» Problem description:
Within the records below, find each line that holds the string "their", then copy it.

Stored items:
^^^^^^^^^^^^^^^^
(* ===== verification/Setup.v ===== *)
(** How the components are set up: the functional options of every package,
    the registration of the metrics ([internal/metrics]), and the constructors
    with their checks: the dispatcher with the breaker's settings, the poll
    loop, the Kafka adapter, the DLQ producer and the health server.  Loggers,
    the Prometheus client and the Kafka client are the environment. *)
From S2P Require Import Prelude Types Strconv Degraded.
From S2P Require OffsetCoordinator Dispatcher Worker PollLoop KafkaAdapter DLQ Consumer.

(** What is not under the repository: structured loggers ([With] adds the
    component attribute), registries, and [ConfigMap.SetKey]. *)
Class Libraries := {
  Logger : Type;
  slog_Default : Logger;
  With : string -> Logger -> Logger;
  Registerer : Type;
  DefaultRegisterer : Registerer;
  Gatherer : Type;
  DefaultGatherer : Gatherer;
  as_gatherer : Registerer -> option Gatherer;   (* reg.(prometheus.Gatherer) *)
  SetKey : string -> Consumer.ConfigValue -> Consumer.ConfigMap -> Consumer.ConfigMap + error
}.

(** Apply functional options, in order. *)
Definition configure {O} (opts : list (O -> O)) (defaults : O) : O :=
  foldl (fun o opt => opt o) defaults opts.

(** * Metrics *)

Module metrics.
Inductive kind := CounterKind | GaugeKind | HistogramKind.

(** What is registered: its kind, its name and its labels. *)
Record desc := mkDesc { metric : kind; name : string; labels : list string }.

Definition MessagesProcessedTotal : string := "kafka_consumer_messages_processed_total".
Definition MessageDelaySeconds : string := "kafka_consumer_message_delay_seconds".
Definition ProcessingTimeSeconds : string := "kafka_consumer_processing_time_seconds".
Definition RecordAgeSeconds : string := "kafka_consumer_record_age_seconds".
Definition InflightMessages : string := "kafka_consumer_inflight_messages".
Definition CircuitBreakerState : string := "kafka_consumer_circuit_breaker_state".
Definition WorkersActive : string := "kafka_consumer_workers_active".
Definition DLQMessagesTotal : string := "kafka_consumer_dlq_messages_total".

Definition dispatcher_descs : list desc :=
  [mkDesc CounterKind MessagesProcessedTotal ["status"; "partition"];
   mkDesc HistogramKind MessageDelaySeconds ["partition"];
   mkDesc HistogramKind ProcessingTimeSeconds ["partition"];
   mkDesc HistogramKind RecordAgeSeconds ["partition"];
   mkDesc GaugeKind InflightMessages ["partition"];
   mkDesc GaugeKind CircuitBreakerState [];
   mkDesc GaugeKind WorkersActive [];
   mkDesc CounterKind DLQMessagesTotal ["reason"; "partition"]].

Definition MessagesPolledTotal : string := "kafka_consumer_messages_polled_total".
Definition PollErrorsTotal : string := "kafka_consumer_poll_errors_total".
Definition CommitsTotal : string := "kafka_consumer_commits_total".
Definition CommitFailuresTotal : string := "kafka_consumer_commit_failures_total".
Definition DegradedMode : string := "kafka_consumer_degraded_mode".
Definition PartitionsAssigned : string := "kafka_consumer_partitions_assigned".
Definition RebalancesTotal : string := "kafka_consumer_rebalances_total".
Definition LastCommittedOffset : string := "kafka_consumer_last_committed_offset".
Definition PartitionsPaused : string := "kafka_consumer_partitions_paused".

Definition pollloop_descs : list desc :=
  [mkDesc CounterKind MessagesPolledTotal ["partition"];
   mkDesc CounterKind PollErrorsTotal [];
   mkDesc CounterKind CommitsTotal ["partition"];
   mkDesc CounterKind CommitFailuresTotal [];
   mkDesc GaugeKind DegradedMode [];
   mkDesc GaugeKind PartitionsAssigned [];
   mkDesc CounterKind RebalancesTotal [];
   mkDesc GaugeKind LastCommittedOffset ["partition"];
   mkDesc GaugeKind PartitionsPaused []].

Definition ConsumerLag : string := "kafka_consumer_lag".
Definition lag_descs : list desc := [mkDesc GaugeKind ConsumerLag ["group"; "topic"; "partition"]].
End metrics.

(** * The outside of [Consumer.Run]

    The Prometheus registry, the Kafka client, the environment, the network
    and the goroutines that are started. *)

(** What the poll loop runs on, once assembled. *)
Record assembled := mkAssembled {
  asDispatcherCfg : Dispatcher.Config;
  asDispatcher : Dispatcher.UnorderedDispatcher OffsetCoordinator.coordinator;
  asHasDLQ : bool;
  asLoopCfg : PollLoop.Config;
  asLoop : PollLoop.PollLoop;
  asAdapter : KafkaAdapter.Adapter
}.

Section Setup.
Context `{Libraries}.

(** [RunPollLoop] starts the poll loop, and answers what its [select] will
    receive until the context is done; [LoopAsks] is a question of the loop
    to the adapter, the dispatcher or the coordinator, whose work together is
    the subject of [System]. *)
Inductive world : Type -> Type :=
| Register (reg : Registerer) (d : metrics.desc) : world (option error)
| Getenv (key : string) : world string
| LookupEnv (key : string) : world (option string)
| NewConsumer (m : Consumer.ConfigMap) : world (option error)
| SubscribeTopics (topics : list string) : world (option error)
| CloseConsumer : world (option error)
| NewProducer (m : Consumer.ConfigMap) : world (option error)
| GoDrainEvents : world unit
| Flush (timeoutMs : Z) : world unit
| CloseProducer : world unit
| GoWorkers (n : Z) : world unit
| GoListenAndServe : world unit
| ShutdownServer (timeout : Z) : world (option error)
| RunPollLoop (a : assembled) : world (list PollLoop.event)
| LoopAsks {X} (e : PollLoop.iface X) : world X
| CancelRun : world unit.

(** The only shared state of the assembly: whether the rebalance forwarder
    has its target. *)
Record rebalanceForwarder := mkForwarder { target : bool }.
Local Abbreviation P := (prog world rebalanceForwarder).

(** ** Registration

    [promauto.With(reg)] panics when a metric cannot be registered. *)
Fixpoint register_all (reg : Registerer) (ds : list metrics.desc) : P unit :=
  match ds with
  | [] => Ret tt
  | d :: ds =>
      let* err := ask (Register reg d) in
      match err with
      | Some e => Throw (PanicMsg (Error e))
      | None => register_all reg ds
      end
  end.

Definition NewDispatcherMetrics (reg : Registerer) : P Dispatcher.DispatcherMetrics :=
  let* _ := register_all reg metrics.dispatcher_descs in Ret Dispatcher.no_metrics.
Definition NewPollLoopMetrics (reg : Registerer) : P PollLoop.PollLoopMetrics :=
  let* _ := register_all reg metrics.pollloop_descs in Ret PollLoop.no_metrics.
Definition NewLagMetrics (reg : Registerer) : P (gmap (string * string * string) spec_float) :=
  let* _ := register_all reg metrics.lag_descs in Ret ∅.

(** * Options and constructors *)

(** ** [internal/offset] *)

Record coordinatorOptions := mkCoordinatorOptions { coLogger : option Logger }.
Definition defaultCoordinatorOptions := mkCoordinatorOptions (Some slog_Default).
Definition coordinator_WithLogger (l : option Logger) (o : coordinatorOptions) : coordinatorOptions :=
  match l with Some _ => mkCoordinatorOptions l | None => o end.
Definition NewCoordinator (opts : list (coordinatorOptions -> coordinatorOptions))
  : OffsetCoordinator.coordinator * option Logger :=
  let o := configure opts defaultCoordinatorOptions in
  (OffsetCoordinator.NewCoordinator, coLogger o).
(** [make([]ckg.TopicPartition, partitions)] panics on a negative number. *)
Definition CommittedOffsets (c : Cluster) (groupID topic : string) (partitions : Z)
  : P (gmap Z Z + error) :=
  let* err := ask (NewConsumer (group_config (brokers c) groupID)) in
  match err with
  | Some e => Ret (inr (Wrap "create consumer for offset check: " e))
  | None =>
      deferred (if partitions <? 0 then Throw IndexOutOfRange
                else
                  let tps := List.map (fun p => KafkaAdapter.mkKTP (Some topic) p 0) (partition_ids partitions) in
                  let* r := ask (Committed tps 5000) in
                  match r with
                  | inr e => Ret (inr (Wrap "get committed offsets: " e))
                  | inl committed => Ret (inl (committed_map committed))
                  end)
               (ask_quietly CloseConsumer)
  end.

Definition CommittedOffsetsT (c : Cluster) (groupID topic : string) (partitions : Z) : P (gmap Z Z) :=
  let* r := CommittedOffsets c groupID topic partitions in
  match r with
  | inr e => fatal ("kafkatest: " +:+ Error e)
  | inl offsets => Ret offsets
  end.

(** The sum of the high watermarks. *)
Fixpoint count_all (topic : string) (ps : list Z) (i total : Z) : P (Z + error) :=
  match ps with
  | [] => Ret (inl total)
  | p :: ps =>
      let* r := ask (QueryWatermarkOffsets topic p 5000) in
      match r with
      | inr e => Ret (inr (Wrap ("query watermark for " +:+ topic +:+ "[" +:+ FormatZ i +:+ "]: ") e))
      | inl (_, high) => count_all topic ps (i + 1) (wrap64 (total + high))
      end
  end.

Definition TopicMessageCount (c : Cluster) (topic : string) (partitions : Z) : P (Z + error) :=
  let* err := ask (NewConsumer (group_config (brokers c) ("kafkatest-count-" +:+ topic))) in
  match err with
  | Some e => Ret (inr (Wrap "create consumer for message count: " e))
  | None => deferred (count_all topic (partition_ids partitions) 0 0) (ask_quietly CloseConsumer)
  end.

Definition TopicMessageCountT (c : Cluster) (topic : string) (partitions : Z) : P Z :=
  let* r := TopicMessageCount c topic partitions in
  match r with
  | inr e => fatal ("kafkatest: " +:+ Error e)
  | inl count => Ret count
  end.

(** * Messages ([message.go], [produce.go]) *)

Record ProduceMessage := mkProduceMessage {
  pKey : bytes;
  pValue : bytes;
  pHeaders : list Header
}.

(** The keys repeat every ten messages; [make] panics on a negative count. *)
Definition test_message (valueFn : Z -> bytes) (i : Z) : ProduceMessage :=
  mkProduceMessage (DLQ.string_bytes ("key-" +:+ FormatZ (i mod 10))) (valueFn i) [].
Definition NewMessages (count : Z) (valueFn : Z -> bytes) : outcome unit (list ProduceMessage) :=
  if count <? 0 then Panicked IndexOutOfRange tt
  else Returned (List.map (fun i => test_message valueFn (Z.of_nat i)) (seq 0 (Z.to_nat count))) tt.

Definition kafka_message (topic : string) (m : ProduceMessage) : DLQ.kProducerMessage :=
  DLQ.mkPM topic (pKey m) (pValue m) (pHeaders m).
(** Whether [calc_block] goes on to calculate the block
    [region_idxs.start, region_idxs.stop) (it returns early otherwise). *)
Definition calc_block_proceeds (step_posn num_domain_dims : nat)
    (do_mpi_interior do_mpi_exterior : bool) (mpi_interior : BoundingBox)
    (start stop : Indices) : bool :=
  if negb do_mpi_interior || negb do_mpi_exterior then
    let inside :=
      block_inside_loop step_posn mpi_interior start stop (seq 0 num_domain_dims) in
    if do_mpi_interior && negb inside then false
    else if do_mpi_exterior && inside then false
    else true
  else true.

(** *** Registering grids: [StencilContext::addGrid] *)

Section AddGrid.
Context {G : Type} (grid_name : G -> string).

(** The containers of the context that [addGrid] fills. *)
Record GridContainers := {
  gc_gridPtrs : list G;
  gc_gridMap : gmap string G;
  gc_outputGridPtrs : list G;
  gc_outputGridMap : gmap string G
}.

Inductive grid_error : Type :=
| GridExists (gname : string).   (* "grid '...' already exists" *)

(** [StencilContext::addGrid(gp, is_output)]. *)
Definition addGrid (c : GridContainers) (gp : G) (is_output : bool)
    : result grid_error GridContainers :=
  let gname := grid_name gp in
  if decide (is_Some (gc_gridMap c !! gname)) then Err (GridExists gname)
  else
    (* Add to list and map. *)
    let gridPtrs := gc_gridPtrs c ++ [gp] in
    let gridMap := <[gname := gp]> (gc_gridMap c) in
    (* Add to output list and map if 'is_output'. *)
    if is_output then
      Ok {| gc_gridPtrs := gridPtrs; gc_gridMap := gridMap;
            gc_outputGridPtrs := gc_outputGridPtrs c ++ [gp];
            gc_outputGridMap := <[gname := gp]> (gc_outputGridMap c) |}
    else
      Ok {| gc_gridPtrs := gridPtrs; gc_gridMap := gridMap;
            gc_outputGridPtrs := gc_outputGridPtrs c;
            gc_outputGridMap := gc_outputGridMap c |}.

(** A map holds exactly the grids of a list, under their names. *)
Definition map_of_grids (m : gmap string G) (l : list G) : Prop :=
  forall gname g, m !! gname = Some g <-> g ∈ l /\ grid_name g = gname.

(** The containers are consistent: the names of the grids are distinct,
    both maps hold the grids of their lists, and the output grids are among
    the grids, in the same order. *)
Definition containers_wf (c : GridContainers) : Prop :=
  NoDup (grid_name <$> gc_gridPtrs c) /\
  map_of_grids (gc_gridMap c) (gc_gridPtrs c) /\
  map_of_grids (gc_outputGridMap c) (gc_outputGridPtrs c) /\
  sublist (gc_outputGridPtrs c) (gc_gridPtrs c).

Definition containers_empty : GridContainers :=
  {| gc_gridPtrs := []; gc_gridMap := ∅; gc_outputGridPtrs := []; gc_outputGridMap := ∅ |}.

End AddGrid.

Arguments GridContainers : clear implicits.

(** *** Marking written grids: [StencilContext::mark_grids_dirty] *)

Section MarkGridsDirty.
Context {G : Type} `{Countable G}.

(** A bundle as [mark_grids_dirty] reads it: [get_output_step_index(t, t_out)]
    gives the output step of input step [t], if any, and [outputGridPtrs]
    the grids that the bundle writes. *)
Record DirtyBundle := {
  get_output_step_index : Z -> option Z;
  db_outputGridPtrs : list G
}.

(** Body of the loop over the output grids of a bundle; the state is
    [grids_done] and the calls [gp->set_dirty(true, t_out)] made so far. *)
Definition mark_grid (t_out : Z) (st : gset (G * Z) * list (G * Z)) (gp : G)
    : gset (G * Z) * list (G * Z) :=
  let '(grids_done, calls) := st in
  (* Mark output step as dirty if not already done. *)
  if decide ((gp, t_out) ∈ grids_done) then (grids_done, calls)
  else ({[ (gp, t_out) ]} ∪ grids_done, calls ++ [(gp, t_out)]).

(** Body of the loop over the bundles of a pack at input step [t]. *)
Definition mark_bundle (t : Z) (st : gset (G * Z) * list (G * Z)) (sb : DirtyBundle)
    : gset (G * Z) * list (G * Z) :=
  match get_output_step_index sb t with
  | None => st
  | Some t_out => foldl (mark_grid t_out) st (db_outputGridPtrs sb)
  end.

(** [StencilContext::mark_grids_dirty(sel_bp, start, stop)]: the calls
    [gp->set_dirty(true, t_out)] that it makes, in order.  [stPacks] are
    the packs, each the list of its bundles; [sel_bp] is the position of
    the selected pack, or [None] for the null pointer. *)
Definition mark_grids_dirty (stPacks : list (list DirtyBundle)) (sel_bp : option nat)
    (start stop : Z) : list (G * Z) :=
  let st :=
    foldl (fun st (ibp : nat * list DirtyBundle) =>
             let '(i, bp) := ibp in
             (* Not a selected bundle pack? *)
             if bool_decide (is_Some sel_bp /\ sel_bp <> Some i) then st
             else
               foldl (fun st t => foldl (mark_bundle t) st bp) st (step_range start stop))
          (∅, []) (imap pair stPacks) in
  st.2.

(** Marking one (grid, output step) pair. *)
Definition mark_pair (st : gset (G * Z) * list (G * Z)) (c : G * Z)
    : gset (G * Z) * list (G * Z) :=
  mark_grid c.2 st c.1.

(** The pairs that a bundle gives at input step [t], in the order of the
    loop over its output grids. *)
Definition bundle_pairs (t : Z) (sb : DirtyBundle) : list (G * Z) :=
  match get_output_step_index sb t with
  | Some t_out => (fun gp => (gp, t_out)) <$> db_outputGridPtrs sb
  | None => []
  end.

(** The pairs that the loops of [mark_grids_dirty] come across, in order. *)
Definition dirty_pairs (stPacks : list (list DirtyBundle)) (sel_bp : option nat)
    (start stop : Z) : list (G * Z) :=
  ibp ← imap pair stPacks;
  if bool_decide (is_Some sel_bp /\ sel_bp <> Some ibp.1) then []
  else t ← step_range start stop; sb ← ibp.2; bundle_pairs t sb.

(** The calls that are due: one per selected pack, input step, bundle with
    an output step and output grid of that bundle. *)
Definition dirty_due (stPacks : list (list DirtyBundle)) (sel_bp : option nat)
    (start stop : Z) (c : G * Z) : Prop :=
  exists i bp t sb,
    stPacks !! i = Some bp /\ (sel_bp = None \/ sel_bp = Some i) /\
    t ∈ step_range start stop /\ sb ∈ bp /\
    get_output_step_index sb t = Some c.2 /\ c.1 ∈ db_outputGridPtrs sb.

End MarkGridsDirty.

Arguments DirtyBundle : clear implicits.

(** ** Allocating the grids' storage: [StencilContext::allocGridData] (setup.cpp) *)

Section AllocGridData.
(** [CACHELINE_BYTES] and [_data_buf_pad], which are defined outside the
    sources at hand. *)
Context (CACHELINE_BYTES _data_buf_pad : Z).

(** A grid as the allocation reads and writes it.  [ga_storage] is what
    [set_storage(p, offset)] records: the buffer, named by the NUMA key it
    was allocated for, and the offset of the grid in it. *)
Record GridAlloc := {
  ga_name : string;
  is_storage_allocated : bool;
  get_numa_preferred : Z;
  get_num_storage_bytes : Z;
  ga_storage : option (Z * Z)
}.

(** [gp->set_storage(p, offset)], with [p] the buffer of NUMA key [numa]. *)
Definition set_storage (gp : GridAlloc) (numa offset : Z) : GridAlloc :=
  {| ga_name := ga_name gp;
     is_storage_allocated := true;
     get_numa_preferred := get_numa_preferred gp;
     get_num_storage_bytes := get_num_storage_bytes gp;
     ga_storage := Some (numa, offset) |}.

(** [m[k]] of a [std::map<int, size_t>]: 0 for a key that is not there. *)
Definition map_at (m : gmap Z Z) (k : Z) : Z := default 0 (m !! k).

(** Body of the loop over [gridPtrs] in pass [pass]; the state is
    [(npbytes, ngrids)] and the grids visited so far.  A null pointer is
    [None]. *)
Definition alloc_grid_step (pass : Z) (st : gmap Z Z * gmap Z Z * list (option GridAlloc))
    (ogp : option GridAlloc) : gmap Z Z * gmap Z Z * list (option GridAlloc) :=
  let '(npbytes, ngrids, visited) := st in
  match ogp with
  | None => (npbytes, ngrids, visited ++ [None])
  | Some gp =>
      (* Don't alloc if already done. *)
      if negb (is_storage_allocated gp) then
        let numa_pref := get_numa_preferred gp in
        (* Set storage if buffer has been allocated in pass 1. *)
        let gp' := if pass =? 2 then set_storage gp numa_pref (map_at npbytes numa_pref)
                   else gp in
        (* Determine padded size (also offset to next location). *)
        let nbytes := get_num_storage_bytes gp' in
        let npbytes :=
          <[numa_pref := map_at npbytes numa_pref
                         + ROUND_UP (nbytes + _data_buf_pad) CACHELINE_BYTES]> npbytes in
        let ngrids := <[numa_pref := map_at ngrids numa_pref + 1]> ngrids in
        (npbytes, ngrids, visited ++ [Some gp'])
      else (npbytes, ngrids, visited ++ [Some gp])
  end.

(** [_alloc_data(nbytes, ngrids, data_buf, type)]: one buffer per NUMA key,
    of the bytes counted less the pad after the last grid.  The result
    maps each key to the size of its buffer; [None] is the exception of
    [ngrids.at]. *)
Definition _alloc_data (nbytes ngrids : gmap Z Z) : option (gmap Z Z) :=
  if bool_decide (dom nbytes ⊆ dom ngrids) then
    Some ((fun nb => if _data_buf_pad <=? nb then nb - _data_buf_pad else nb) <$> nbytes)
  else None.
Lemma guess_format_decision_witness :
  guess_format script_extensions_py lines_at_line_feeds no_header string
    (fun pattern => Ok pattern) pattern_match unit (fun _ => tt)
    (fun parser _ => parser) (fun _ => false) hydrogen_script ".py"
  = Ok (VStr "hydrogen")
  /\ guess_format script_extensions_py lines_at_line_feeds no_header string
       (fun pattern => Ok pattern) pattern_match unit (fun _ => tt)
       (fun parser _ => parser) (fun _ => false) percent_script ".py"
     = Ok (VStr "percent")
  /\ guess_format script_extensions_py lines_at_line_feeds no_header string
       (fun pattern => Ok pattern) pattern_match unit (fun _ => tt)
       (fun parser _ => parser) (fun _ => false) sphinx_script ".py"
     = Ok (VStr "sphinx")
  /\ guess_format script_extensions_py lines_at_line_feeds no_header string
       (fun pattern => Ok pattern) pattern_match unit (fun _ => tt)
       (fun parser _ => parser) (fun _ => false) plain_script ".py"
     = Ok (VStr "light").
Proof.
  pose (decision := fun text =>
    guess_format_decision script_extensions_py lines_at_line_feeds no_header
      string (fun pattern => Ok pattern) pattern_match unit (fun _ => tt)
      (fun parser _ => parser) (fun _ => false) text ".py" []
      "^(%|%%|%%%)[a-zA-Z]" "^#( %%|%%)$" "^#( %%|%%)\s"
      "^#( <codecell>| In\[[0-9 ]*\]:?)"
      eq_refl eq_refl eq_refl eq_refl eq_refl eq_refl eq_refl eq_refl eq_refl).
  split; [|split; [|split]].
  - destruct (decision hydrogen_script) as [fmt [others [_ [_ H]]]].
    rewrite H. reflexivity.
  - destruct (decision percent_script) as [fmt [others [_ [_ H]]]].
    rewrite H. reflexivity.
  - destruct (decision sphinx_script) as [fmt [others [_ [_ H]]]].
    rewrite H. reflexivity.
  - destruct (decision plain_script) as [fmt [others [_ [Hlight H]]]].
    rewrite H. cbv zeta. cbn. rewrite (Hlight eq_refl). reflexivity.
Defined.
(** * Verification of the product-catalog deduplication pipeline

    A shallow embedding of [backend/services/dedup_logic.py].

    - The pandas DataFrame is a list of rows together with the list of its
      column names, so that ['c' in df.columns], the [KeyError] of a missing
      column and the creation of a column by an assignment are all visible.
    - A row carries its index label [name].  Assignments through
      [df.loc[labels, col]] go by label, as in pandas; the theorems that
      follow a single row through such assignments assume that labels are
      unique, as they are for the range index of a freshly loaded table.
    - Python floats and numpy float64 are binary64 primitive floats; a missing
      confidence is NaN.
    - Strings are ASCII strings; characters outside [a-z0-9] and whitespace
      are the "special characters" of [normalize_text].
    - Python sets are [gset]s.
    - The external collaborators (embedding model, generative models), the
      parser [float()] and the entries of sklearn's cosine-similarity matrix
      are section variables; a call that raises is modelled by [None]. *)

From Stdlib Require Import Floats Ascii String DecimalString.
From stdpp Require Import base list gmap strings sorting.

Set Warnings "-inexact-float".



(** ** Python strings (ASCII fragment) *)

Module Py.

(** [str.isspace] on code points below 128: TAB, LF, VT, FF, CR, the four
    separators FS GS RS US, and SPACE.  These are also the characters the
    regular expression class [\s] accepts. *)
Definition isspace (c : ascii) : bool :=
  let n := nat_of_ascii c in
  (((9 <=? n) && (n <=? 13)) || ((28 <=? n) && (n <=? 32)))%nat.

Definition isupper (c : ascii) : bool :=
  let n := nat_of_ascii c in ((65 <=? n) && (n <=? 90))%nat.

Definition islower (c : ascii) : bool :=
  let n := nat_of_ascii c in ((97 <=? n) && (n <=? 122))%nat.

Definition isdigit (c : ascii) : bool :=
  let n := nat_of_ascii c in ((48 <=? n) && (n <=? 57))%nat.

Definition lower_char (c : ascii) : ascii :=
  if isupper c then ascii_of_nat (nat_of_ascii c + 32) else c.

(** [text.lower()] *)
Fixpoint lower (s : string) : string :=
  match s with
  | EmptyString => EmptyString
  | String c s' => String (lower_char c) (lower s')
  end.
^^^^^^^^^^^^^^^^
» Response to this exercise:
    with their checks: the dispatcher with the breaker's settings, the poll
(** A map holds exactly the grids of a list, under their names. *)
    both maps hold the grids of their lists, and the output grids are among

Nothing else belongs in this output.